-------- THE DATA --------
(** X17. A suds object pattern. An actual suds object of another class is a
    non-match, whatever the attributes. In loose mode the attributes that
    the pattern leaves at [None] are not compared at all. An attribute
    that the actual does not have is read as [None], so in strict mode a
    pattern attribute left at [None] matches an actual without that
    attribute. And the class of an actual that is not a suds object is not
    looked at: a pattern without attributes matches it. *)
Theorem suds_object_matches_edges (cls : string)
  (fields : list (string * pattern)) :
  (forall icls ifields strict,
     isinstance_of icls cls = false ->
     object_matches (PObject cls fields) (VObject icls ifields) strict = Ok false) /\
  (forall item,
     object_matches (PObject cls fields) item false
     = object_matches
         (PObject cls (List.filter (fun kv => negb (is_none (snd kv))) fields))
         item false) /\
  (forall key ifields,
     assoc key ifields = None ->
     object_matches (PObject cls [(key, PNone)]) (VObject cls ifields) true
     = Ok true) /\
  (forall item strict,
     match item with
     | VObject _ _ | VList _ => True
     | _ => object_matches (PObject cls []) item strict = Ok true
     end).
Proof.
  split; [|split; [|split]].
  - intros icls ifields strict Hcls. rewrite object_matches_eq.
    destruct strict; unfold suds_object_matches; rewrite Hcls; reflexivity.
  - apply (value_nested_ind
             (fun item =>
                object_matches (PObject cls fields) item false
                = object_matches
                    (PObject cls
                       (List.filter (fun kv => negb (is_none (snd kv))) fields))
                    item false));
      try (intros; rewrite !object_matches_eq; unfold suds_object_matches;
           apply suds_items_match_loose_filter).
    + intros xs IH. rewrite !object_matches_eq.
      unfold list_matches, list_matches_seq. cbn [length].
      destruct ((length xs <? 1)%nat || false && negb (1 =? length xs)%nat);
        [reflexivity|].
      cbn [for_patterns].
      rewrite (scan_ext_Forall object_matches object_matches
                 (PObject cls fields)
                 (PObject cls
                    (List.filter (fun kv => negb (is_none (snd kv))) fields))
                 false xs IH 0).
      reflexivity.
    + intros c fs. rewrite !object_matches_eq. unfold suds_object_matches.
      destruct (negb (isinstance_of c cls)); [reflexivity|].
      apply suds_items_match_loose_filter.
  - intros key ifields Hmissing. rewrite object_matches_eq.
    unfold suds_object_matches, isinstance_of. rewrite String.eqb_refl.
    cbn [orb negb suds_items_match is_none andb py_getattr_default].
    rewrite Hmissing. reflexivity.
  - intros item strict. destruct item; try exact I;
      rewrite object_matches_eq; destruct strict; reflexivity.
Qed.

End MatcherShapes.



(** ** Responders in a clone *)

Section BoundResponders.

Variable instance : nat.

(** On function branches the loop of [__get__] makes no call: it appends
    the functions, bound to the instance, one after the other. *)
Lemma get_branches_functions get new_flow fs : forall st onew,
  heap st !! new_flow = Some onew ->
  exists st',
    get_branches get instance new_flow (map BFunction fs) st = Some st' /\
    heap st' !! new_flow
    = Some (with_branches
              (branches onew ++ map (fun f => BMethod f (VRef instance)) fs) onew) /\
    (forall l, l <> new_flow -> heap st' !! l = heap st !! l) /\
    dicts st' = dicts st.
Proof.
  induction fs as [|f fs IH]; intros st onew Hnew; simpl.
  - exists st. rewrite app_nil_r. repeat split.
    rewrite Hnew. destruct onew; reflexivity.
  - destruct (IH (with_heap (append_branch new_flow
                               (BMethod f (VRef instance)) (heap st)) st)
                 _ (append_branch_eq _ _ _ _ Hnew))
      as (st' & Hrun & Hl & Hother & Hd).
    exists st'. split; [exact Hrun|]. split; [|split].
    + rewrite Hl. cbn [branches with_branches]. rewrite <- app_assoc. reflexivity.
    + intros l Hne. rewrite Hother by exact Hne. simpl.
      apply append_branch_ne. exact Hne.
    + exact Hd.
Qed.

Lemma get_functions_clone (st : state) (self : nat) (o : flow_obj)
  (fs : list (list value -> gen value)) (fuel : nat) :
  heap st !! self = Some o ->
  branches o = map BFunction fs ->
  dict_get st instance "__flow" = None ->
  exists st',
    __get__ (S fuel) (Some instance) st self = Some (st', length (heap st)) /\
    heap st' !! length (heap st)
    = Some (with_branches (map (fun f => BMethod f (VRef instance)) fs) o) /\
    (cls o = PlainFlow ->
     forall request depth,
       call (S depth) (heap st') self request
       = Flow_call (map (fun f request => f [request]) fs) request /\
       call (S depth) (heap st') (length (heap st)) request
       = Flow_call (map (fun f request => f [VRef instance; request]) fs) request).
Proof.
  intros Hs Hb Hc. cbn [__get__]. rewrite Hc, Hs, Hb. cbn [alloc].
  destruct (get_branches_functions (__get__ fuel (Some instance))
              (length (heap st)) fs
              (with_heap (heap st ++ [with_branches [] o]) st)
              (with_branches [] o)
              (list_lookup_middle (heap st) [] (with_branches [] o) _ eq_refl))
    as (st1 & -> & Hl & Hother & Hd).
  eexists. split; [reflexivity|]. cbn [heap dict_set].
  cbn [branches with_branches app] in Hl. split; [exact Hl|].
  intros Hplain request depth.
  assert (Hlt : self < length (heap st)) by (eapply lookup_lt_Some; eauto).
  assert (Hself : heap st1 !! self = Some o).
  { rewrite Hother by lia. cbn [heap with_heap].
    rewrite lookup_app_l by exact Hlt. exact Hs. }
  split.
  - cbn [call]. rewrite Hself, Hplain, Hb. rewrite !map_map. reflexivity.
  - cbn [call]. rewrite Hl. cbn [cls with_branches branches]. rewrite Hplain.
    rewrite !map_map. reflexivity.
Qed.

(** X8. A flow whose branches are all functions (responders and pass-throughs)
    is cloned without any nested call: the clone holds the same functions
    bound to the owner, and a plain clone calls each of them with the owner
    instance before the request, where the definition calls it with the
    request alone. *)
Theorem get_binds_functions (st : state) (self : nat) (o : flow_obj)
  (fs : list (list value -> gen value)) (fuel : nat) :
  heap st !! self = Some o ->
  branches o = map BFunction fs ->
  dict_get st instance "__flow" = None ->
  exists st',
    __get__ (S fuel) (Some instance) st self = Some (st', length (heap st)) /\
    heap st' !! length (heap st)
    = Some (with_branches (map (fun f => BMethod f (VRef instance)) fs) o) /\
    (cls o = PlainFlow ->
     forall request depth,
       call (S depth) (heap st') self request
       = Flow_call (map (fun f request => f [request]) fs) request /\
       call (S depth) (heap st') (length (heap st)) request
       = Flow_call (map (fun f request => f [VRef instance; request]) fs) request).
Proof. apply get_functions_clone. Qed.

(** X9. [root = Flow(p); root.then_pass_through(endpoint)], read by an owner:
    the definition suspends with the request, whatever it is; the clone of
    the owner suspends with the request when the request is true and with
    the owner instance when it is false (an empty suds object, [None],
    [0]). Both return what they are resumed with. *)
Theorem pass_through_in_clone (st : state) (p : value) (endpoint : string)
  (request : value) (fuel depth : nat) :
  dict_get st instance "__flow" = None ->
  let '(st0, root) := Flow_init p st in
  let '(st1, _) := then_pass_through st0 root endpoint in
  exists st2 clone,
    __get__ (S fuel) (Some instance) st1 root = Some (st2, clone) /\
    clone <> root /\
    call (S depth) (heap st2) root request
    = Yield endpoint request (fun response => Return response) /\
    call (S depth) (heap st2) clone request
    = Yield endpoint (if truthy request then request else VRef instance)
        (fun response => Return response).
Proof.
  intros Hc. cbn [Flow_init alloc then_pass_through heap with_heap].
  set (o := {| cls := PlainFlow; parameters := p; branches := [] |}).
  set (h1 := append_branch (length (heap st))
               (BFunction (pass_through_responder endpoint)) (heap st ++ [o])).
  assert (Hroot : h1 !! length (heap st)
                  = Some (with_branches
                            [BFunction (pass_through_responder endpoint)] o)).
  { unfold h1. erewrite append_branch_eq
      by (apply list_lookup_middle; reflexivity). reflexivity. }
  assert (Hlen : length h1 = S (length (heap st))).
  { unfold h1. rewrite length_append_branch, length_app. simpl. lia. }
  destruct (get_functions_clone (with_heap h1 (with_heap (heap st ++ [o]) st))
              (length (heap st)) _ [pass_through_responder endpoint] fuel
              Hroot eq_refl Hc) as (st2 & Hget & _ & Hcall).
  cbn [heap with_heap] in Hget, Hcall. rewrite Hlen in Hget, Hcall.
  exists st2, (S (length (heap st))). split; [exact Hget|]. split; [lia|].
  destruct (Hcall eq_refl request depth) as [-> ->].
  split; [reflexivity|]. cbn. destruct (truthy request); reflexivity.
Qed.

End BoundResponders.

(** ** Default responses *)

Section Defaults.
Import DefaultResponse.

Variable factory : string -> list (string * value).











End Defaults.

(** ** These properties on small configurations *)

Section MoreInstances.

Lemma TransformingFlow_default_call_witness :
  let h := [ {| cls := TransformingFlow default_Transform; parameters := VNone;
                branches := [BFunction (respond_responder (Constant (VInt 1)))] |} ] in
  run Examples.nine (call 1 h 0 VNone) [] = ([], Raise DoesNotAccept) /\
  run Examples.nine (call 1 h 0 (VStr "/")) [] = ([], Ok (VInt 1)).
Proof.
  intros h. split.
  - rewrite (TransformingFlow_default_call 0 h 0 _ VNone Examples.nine []
               eq_refl eq_refl). reflexivity.
  - rewrite (TransformingFlow_default_call 0 h 0 _ (VStr "/") Examples.nine []
               eq_refl eq_refl). reflexivity.
Defined.

Lemma get_keeps_existing_witness :
  exists st' r,
    __get__ 3 (Some 7) Examples.routes 0 = Some (st', r) /\
    heap st' !! 1 = heap Examples.routes !! 1.
Proof.
  destruct (__get__ 3 (Some 7) Examples.routes 0) as [[st' r]|] eqn:H;
    [|vm_compute in H; discriminate].
  exists st', r. split; [reflexivity|].
  apply (get_keeps_existing _ _ _ _ _ _ H). simpl. lia.
Defined.


Lemma get_clone_flow_branches_alias_witness :
  exists st' r o',
    __get__ 3 (Some 7) Examples.routes 0 = Some (st', r) /\
    heap st' !! r = Some o' /\
    forall c1 c2, BFlow c1 ∈ branches o' -> BFlow c2 ∈ branches o' -> c1 = c2.
Proof.
  destruct (__get__ 3 (Some 7) Examples.routes 0) as [[st' r]|] eqn:H;
    [|vm_compute in H; discriminate].
  destruct (get_clone_flow_branches_alias 7 3 Examples.routes 0 st' r eq_refl H)
    as (o' & Ho' & Hall).
  exists st', r, o'. split; [reflexivity|]. split; assumption.
Defined.

Lemma get_binds_functions_witness :
  exists st', __get__ 1 (Some 7) Examples.two_definitions 0 = Some (st', 2) /\
    call 1 (heap st') 2 (VStr "/") = Return (VInt 1).
Proof.
  destruct (get_binds_functions 7 Examples.two_definitions 0 _
              [respond_responder (Constant (VInt 1))] 0 eq_refl eq_refl eq_refl)
    as (st' & Hget & _ & Hcall).
  exists st'. split; [exact Hget|].
  destruct (Hcall eq_refl (VStr "/") 0) as [_ Hc]. exact Hc.
Defined.

Lemma set_parameters_exact_witness :
  exists h', set_parameters 4 (VInt 8) Examples.chain 1 = Some h' /\
    h' !! 0 = Examples.chain !! 0 /\
    h' !! 2 = with_parameters (VInt 8) <$> Examples.chain !! 2.
Proof.
  destruct (set_parameters 4 (VInt 8) Examples.chain 1) as [h'|] eqn:H;
    [|vm_compute in H; discriminate].
  exists h'. split; [reflexivity|].
  destruct (set_parameters_exact _ _ _ _ _ H) as [_ Hn]. split.
  - apply (Hn 0). intros Hr.
    assert (Hge : forall a n, reach Examples.chain a n -> a <= n).
    { clear. intros a n Hr. induction Hr as [|a o c n Ha Hc _ IH]; [lia|].
      heap_cases a Ha; simpl in Hc; branch_cases Hc; lia. }
    apply Hge in Hr. lia.
  - apply (Hn 2). eapply reach_branch; [reflexivity|left|constructor].
Defined.
Definition likedDb : DB :=
  {| messagesT := [m1; m2liked; m3]; typingT := typingT db0;
     conversationsT := conversationsT db0 |}.

Definition likedShown : State := setMessages [m1; m2liked; m3] initialState.

(** The second message with a [null] among its reactions. *)
Definition m2broken : Message := setReactions (JArr [JNull]) m2.

Definition brokenDb : DB :=
  {| messagesT := [m1; m2broken; m3]; typingT := typingT db0;
     conversationsT := conversationsT db0 |}.

(** Alice and Bob with two conversations, one in each participant
    order. *)
Definition twoRooms : DB :=
  {| messagesT := []; typingT := [];
     conversationsT :=
       [{| conv_id := lit "c1"; participant1_id := alice;
           participant2_id := bob; last_message_at := 30 |};
        {| conv_id := lit "c2"; participant1_id := bob;
           participant2_id := alice; last_message_at := 31 |}] |}.

End Examples.

(* ================================================================== *)
(** ** Whole runs of the chat page's handlers *)

Module Runs.
Import Js Model Backend Chat Session.

(** [handleSendMessage] from the call to its return, with nothing else
    happening in between; [insertFails] is the [error] of the insert's
    response. *)
Definition runSend (p : Props) (now : Time) (insertFails : bool) (st : State)
    : State * list Request * list Effect :=
  match handleSendMessage p now st with
  | (st1, qs1, None) => (st1, qs1, [])
  | (st1, qs1, Some k1) =>
      match handleSendMessage_resume p k1 insertFails st1 with
      | (st2, qs2, es2, None) => (st2, qs1 ++ qs2, es2)
      | (st2, qs2, es2, Some k2) =>
          match handleSendMessage_resume p k2 false st2 with
          | (st3, qs3, es3, _) => (st3, qs1 ++ qs2 ++ qs3, es2 ++ es3)
          end
      end
  end.

(** Whether an entry is a reaction of [who] with [emoji], an entry the
    test throws on counting as not one. *)
Definition ownReaction (emoji who : str) (r : json) : bool :=
  match isReactionOf emoji who r with
  | Ok b => b
  | TypeError => false
  end.

Definition isRecord (v : json) : bool :=
  match v with
  | JObj _ => true
  | _ => false
  end.

(** The page's sequence is in ascending order of creation. *)
Definition chronological (st : State) : Prop :=
  StronglySorted (ascending created_at) (messages st).

(** A notification that respects the order of the page's sequence: an
    insert is not older than any entry, an update carries the creation
    time of the entries it replaces. *)
Definition inOrder (c : Change) (st : State) : Prop :=
  match c with
  | INSERT n =>
      forall x, In x (messages st) -> (created_at x <= created_at n)%N
  | UPDATE u =>
      forall x, In x (messages st) -> id x = id u ->
                created_at x = created_at u
  end.

End Runs.

(* ================================================================== *)
(** ** Presence in the user list (OnlineUsers) *)

Module Presence.
Import Js Model Backend.

Record Profile : Type := {
  profile_id : str;
  email : str
}.

(** One tracked presence of the [online-users] channel. *)
Record Tracked : Type := {
  presence_ref : str;
  user_id : str;
  tracked_email : str
}.

(** [channel.presenceState()]: the presences under each key, in the order
    [Object.values] enumerates them. *)
Definition PresenceState := list (str * list Tracked).

(** The [sync] callback: every presence of another user, in order. *)
Definition sync (me : str) (state : PresenceState) : list Profile :=
  flat_map
    (fun entry =>
       map (fun pr => {| profile_id := user_id pr;
                         email := tracked_email pr |})
           (filter (fun pr => negb (str_eqb (user_id pr) me)) (snd entry)))
    state.

(** [.from("profiles").select("*").neq("id", user.id)] *)
Definition fetchProfiles (me : str) (profilesT : list Profile)
    : list Profile :=
  filter (fun pf => negb (str_eqb (profile_id pf) me)) profilesT.

(** [onlineUsers.some((u) => u.id === profile.id)] *)
Definition isOnline (onlineUsers : list Profile) (profile : Profile) : bool :=
  existsb (fun u => str_eqb (profile_id u) (profile_id profile)) onlineUsers.

End Presence.

(* ================================================================== *)
(** ** The conversation list (src/pages/Conversations.tsx) *)

Module ConversationsPage.
Import Js Model Backend Chat.

(** A conversation with the participant on the other side. *)
Record Listed : Type := {
  conversation : Conversation;
  otherUserId : str
}.

Record State : Type := {
  conversations : list Listed;
  isLoading : bool
}.

(** [useState] defaults. *)
Definition initialState : State :=
  {| conversations := []; isLoading := true |}.

(** [.or(participant1_id.eq.u,participant2_id.eq.u)] *)
Definition takesPart (u : str) (c : Conversation) : bool :=
  str_eqb (participant1_id c) u || str_eqb (participant2_id c) u.

(** The order [ORDER BY last_message_at DESC] establishes. *)
Definition descending (a b : Conversation) : Prop :=
  (last_message_at b <= last_message_at a)%N.

(** [.from("conversations").select("*").or(...)
     .order("last_message_at", {ascending: false})] *)
Definition selectConversations (u : str) (db : DB) : list Conversation :=
  rev (sortBy last_message_at (filter (takesPart u) (conversationsT db))).

(** [{ ...conv, otherUserId: conv.participant1_id === user?.id
                              ? conv.participant2_id : conv.participant1_id }] *)
Definition withOtherUser (u : str) (conv : Conversation) : Listed :=
  {| conversation := conv;
     otherUserId := if str_eqb (participant1_id conv) u
                    then participant2_id conv
                    else participant1_id conv |}.

Definition listFailed : list Effect :=
  [ConsoleError "Error fetching conversations:";
   Toast "Error" (Some "Failed to load conversations"%string)].

(** [fetchConversations] after its [await].  An error response, or a
    response without data (on which [data.map] throws), ends in the
    [catch] block; the [finally] block clears the loading flag in every
    case. *)
Definition fetchConversations_resume (u : str)
    (resp : Response (list Conversation)) (st : State)
    : State * list Effect :=
  if error resp
  then ({| conversations := conversations st; isLoading := false |},
        listFailed)
  else
    match data resp with
    | Some rows =>
        ({| conversations := map (withOtherUser u) rows;
            isLoading := false |}, [])
    | None =>
        ({| conversations := conversations st; isLoading := false |},
         listFailed)
    end.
--------
■ **DIRECTIONS FOR THIS TASK**
If a line in the records above contains "VStr", copy that line.

■ **SOLUTION FOR THIS PROBLEM**
  run Examples.nine (call 1 h 0 (VStr "/")) [] = ([], Ok (VInt 1)).
  - rewrite (TransformingFlow_default_call 0 h 0 _ (VStr "/") Examples.nine []
    call 1 (heap st') 2 (VStr "/") = Return (VInt 1).
  destruct (Hcall eq_refl (VStr "/") 0) as [_ Hc]. exact Hc.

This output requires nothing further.